* _Collected data entries_
BEGIN

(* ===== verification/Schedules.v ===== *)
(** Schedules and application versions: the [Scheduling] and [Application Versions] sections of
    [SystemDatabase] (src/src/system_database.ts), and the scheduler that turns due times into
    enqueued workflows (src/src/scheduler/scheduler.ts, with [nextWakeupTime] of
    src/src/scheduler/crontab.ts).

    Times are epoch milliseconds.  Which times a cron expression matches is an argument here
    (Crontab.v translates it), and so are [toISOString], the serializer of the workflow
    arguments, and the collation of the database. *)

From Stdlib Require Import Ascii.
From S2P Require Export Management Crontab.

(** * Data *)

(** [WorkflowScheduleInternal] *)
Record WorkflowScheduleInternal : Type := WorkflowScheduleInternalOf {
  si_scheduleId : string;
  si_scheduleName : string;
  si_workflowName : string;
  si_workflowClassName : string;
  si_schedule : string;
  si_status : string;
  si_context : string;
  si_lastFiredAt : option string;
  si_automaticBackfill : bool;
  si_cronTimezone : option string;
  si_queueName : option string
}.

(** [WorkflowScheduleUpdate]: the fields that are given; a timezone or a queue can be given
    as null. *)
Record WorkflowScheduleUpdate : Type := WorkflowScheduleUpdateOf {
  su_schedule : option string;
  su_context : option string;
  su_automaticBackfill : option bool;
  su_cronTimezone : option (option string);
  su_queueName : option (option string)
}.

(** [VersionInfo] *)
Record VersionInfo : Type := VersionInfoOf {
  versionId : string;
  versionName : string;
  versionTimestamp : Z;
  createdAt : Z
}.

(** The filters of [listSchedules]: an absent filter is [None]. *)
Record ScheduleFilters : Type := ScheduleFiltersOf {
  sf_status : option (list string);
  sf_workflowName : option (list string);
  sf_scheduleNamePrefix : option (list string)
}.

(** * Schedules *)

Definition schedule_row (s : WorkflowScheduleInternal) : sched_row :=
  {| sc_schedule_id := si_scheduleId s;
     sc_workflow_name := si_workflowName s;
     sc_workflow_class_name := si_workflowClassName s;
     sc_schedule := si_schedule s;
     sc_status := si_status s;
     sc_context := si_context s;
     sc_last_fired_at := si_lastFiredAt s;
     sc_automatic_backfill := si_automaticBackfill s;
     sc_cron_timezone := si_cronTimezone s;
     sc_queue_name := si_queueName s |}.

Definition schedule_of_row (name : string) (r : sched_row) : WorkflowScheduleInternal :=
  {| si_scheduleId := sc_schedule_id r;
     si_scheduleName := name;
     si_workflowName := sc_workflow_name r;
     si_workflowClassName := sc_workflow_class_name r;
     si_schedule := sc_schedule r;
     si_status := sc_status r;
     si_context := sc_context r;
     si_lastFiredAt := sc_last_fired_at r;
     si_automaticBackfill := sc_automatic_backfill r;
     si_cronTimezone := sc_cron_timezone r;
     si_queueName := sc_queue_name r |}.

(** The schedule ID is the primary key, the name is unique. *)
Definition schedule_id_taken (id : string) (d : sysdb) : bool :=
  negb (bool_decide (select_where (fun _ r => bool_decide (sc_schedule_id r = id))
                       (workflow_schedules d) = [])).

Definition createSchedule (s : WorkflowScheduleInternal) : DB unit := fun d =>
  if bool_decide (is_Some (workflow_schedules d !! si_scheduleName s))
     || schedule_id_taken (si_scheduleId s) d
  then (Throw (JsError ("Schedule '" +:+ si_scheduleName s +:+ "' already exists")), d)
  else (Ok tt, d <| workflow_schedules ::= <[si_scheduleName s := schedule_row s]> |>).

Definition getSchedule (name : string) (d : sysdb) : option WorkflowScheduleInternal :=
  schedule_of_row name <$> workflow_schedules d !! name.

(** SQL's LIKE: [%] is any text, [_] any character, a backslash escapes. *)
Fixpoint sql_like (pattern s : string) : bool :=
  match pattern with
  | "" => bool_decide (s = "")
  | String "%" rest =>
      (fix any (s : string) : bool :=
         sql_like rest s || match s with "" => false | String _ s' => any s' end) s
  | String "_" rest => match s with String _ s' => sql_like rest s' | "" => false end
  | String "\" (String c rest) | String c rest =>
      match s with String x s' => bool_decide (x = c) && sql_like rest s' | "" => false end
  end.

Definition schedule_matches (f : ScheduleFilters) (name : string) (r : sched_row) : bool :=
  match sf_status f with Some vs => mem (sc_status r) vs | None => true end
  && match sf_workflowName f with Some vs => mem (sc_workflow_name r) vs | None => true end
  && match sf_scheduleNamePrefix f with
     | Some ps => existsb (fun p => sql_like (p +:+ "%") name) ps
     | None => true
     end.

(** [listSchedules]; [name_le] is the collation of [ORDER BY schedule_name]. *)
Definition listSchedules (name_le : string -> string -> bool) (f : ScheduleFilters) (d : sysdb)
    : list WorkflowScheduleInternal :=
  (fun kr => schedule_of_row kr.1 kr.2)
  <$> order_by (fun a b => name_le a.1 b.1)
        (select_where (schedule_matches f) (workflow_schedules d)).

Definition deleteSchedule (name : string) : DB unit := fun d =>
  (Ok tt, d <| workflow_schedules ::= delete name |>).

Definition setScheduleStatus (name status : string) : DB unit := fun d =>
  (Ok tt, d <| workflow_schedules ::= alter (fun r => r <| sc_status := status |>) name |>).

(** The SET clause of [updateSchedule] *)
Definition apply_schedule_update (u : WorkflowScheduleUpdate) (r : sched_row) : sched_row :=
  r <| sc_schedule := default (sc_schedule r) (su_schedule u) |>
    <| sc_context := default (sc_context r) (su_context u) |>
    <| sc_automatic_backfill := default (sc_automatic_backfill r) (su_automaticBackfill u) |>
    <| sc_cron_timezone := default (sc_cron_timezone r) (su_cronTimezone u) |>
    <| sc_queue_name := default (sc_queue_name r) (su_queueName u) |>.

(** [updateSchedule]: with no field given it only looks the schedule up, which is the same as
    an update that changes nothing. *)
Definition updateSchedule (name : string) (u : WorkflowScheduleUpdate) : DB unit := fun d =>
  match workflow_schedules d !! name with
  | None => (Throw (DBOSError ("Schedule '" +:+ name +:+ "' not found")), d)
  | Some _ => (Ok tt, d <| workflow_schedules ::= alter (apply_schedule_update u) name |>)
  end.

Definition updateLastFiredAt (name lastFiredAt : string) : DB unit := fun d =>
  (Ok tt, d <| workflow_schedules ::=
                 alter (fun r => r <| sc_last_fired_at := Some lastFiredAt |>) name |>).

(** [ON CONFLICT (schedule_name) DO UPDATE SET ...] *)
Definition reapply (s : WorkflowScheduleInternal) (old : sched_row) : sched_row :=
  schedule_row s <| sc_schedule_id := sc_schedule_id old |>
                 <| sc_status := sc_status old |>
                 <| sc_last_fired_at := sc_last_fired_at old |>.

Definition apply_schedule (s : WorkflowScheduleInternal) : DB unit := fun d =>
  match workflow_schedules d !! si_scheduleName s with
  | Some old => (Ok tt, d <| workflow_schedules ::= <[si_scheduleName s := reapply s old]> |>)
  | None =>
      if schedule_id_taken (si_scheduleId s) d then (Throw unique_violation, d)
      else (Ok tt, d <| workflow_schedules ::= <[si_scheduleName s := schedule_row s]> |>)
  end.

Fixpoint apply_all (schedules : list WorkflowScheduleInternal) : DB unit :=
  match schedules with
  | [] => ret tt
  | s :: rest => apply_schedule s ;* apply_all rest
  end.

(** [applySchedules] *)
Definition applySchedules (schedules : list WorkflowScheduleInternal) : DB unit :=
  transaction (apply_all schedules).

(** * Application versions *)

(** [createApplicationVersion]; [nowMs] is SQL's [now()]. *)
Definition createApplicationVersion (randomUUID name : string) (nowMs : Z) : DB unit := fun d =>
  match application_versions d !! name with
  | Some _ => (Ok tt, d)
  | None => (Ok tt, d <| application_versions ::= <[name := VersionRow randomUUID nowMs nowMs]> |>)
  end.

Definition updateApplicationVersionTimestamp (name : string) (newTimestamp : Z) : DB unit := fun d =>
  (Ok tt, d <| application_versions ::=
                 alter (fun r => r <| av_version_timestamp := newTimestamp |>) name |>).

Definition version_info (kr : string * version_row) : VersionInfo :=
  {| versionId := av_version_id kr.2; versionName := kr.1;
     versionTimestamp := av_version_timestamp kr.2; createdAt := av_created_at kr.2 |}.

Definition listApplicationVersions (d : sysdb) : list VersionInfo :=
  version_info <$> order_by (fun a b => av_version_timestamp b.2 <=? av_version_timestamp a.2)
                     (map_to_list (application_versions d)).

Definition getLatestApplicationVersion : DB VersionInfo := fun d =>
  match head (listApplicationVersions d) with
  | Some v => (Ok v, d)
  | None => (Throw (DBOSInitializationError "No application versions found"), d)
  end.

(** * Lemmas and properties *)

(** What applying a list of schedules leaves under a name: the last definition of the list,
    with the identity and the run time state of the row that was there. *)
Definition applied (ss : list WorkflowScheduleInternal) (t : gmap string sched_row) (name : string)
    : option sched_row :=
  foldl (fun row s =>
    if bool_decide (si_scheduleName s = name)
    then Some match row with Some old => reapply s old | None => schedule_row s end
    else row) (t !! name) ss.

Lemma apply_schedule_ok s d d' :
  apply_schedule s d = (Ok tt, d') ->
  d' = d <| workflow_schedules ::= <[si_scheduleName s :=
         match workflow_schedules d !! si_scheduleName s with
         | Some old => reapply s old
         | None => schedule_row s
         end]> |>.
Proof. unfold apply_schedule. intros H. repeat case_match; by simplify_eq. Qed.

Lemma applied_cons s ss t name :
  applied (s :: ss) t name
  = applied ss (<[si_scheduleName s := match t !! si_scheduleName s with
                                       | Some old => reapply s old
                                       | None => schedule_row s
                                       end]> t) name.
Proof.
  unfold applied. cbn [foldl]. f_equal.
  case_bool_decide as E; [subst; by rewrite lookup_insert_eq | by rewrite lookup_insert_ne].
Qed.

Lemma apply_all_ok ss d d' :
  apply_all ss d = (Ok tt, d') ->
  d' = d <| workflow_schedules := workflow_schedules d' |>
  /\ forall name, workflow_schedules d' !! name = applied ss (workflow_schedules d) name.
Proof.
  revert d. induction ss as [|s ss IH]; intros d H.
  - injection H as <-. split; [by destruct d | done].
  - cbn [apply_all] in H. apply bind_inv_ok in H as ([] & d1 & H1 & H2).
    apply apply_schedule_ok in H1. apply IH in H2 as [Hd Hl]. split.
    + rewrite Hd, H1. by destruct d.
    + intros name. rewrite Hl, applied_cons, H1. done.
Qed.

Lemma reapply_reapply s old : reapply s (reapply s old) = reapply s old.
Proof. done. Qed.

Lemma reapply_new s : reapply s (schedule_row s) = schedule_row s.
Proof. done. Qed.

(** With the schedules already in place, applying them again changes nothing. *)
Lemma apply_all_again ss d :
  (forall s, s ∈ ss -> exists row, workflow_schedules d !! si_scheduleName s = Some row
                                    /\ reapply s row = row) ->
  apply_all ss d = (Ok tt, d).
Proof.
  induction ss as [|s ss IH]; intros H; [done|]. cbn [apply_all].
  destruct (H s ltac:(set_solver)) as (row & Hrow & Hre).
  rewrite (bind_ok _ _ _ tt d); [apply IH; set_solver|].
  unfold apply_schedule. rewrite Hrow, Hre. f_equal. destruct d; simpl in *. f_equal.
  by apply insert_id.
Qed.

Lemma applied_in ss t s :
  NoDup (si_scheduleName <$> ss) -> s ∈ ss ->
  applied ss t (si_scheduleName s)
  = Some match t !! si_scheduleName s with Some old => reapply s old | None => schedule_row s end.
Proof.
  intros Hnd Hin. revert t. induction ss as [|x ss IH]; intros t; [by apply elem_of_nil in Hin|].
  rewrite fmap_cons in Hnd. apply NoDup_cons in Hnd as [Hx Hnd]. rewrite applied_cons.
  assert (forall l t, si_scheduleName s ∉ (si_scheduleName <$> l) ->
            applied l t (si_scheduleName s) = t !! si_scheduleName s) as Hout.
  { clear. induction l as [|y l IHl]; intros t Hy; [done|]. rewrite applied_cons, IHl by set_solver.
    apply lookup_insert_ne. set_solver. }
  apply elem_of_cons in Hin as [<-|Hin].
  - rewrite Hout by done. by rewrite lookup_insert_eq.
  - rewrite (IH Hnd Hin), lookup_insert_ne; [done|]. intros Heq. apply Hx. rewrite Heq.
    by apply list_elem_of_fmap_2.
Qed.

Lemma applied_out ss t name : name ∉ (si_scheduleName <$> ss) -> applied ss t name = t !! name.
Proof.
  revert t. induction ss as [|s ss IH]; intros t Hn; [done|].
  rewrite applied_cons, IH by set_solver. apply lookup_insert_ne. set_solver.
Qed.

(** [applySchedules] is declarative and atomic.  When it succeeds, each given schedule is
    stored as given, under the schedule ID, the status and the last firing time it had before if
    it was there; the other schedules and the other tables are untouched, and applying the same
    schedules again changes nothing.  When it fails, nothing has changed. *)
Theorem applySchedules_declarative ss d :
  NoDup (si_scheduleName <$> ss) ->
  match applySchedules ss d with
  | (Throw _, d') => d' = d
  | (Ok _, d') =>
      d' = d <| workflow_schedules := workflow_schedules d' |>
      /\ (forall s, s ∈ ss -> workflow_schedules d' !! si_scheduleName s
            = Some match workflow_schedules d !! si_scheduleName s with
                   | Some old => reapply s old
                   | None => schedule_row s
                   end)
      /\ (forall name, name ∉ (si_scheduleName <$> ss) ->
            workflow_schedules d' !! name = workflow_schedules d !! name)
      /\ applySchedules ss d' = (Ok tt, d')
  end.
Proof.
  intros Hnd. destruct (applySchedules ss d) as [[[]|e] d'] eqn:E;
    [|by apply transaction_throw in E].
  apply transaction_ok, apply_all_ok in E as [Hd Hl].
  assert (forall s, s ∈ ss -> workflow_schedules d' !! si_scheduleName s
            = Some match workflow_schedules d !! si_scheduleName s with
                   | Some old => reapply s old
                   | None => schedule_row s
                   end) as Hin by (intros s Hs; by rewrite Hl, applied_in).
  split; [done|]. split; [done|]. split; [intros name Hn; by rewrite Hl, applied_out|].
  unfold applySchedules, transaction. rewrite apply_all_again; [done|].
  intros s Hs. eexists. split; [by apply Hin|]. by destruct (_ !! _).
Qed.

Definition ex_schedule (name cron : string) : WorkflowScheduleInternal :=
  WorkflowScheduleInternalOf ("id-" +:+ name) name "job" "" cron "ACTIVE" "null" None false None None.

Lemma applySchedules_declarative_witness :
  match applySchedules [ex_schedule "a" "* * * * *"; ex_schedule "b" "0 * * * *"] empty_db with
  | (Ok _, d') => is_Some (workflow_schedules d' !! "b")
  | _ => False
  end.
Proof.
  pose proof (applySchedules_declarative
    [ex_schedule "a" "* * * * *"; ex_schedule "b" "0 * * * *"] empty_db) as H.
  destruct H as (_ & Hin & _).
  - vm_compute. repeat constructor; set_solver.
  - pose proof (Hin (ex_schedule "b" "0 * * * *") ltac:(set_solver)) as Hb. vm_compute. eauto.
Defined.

END

* _Task brief_
Looking back over the data above, restate word for word the lines that begin at the line with "intros Hnd Hin." and end at the line with "apply elem_of_cons in Hin as [<-|Hin].", inclusive.

* _Completed task_
  intros Hnd Hin. revert t. induction ss as [|x ss IH]; intros t; [by apply elem_of_nil in Hin|].
  rewrite fmap_cons in Hnd. apply NoDup_cons in Hnd as [Hx Hnd]. rewrite applied_cons.
  assert (forall l t, si_scheduleName s ∉ (si_scheduleName <$> l) ->
            applied l t (si_scheduleName s) = t !! si_scheduleName s) as Hout.
  { clear. induction l as [|y l IHl]; intros t Hy; [done|]. rewrite applied_cons, IHl by set_solver.
    apply lookup_insert_ne. set_solver. }
  apply elem_of_cons in Hin as [<-|Hin].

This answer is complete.